**What is required**: Return all lines from the entries below in which the word "rewrite" is present.

**Given records**:
───

(* ===== verification/Fat32Write.v ===== *)
(** * The FAT32 driver: reading a file

    The bytes of a file are those of the clusters of its chain, one after the
    other.  fat32_vfs_read walks the chain to the cluster of the position and
    copies cluster by cluster: it returns the bytes of the file. *)

From S2P Require Import Prelude Vfs Bytes BlockDev Fat32 IoLogic Fat32Proofs Fat32Chain.

(** ** More on slices *)

Section MoreSlices.
Context {A : Type}.
Implicit Types (a b : list A).

Lemma slice_nil a p : slice a p 0 = [].
Proof. done. Qed.

Lemma slice_app_l a b p n : 0 <= p -> 0 <= n -> p + n <= len a -> slice (a ++ b) p n = slice a p n.
Proof.
  intros. unfold slice. rewrite drop_app_le by size. rewrite take_app_le by size. done.
Qed.

Lemma slice_app_r a b p n : 0 <= p -> slice (a ++ b) (len a + p) n = slice b p n.
Proof.
  intros. unfold slice. rewrite drop_app_ge by size. do 2 f_equal. size.
Qed.

(** A range that starts in [a] and goes on in [b]. *)
Lemma slice_app_across a b p n :
  0 <= p <= len a -> len a - p <= n -> slice (a ++ b) p n = slice a p (len a - p) ++ slice b 0 (n - (len a - p)).
Proof.
  intros. replace n with ((len a - p) + (n - (len a - p))) at 1 by lia. rewrite slice_app_add by lia.
  rewrite slice_app_l by lia. f_equal. replace (p + (len a - p)) with (len a + 0) by lia. by apply slice_app_r.
Qed.
End MoreSlices.

(** ** The bytes of a chain *)

Section Content.
Context (fs : fat32_fs) (G : geom fs).
Abbreviation bpc := (bytes_per_cluster fs).

Definition content (img : list Z) (l : list Z) : list Z := concat (map (data fs img) l).

(** The device holds the volume. *)
Definition whole (img : list Z) : Prop := volume_bytes fs <= len img.

Lemma len_data img c : whole img -> valid fs c -> len (data fs img c) = bpc.
Proof.
  intros Hw Hv. unfold whole in Hw. destruct (data_pos_bounds fs G c Hv). pose proof (bpc_pos fs G).
  pose proof (data_start_nonneg fs G). apply len_slice; lia.
Qed.

Lemma content_app img l k : content img (l ++ k) = content img l ++ content img k.
Proof. unfold content. by rewrite map_app, concat_app. Qed.

Lemma content_cons img c l : content img (c :: l) = data fs img c ++ content img l.
Proof. done. Qed.

Lemma len_content img l : whole img -> Forall (valid fs) l -> len (content img l) = len l * bpc.
Proof.
  intros Hw. induction 1 as [|c l Hc _ IH]; [done|]. rewrite content_cons.
  pose proof (len_data img c Hw Hc). size.
Qed.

───

**Exercise output**:
  intros. unfold slice. rewrite drop_app_le by size. rewrite take_app_le by size. done.
  intros. unfold slice. rewrite drop_app_ge by size. do 2 f_equal. size.
  intros. replace n with ((len a - p) + (n - (len a - p))) at 1 by lia. rewrite slice_app_add by lia.
  rewrite slice_app_l by lia. f_equal. replace (p + (len a - p)) with (len a + 0) by lia. by apply slice_app_r.
Proof. unfold content. by rewrite map_app, concat_app. Qed.
  intros Hw. induction 1 as [|c l Hc _ IH]; [done|]. rewrite content_cons.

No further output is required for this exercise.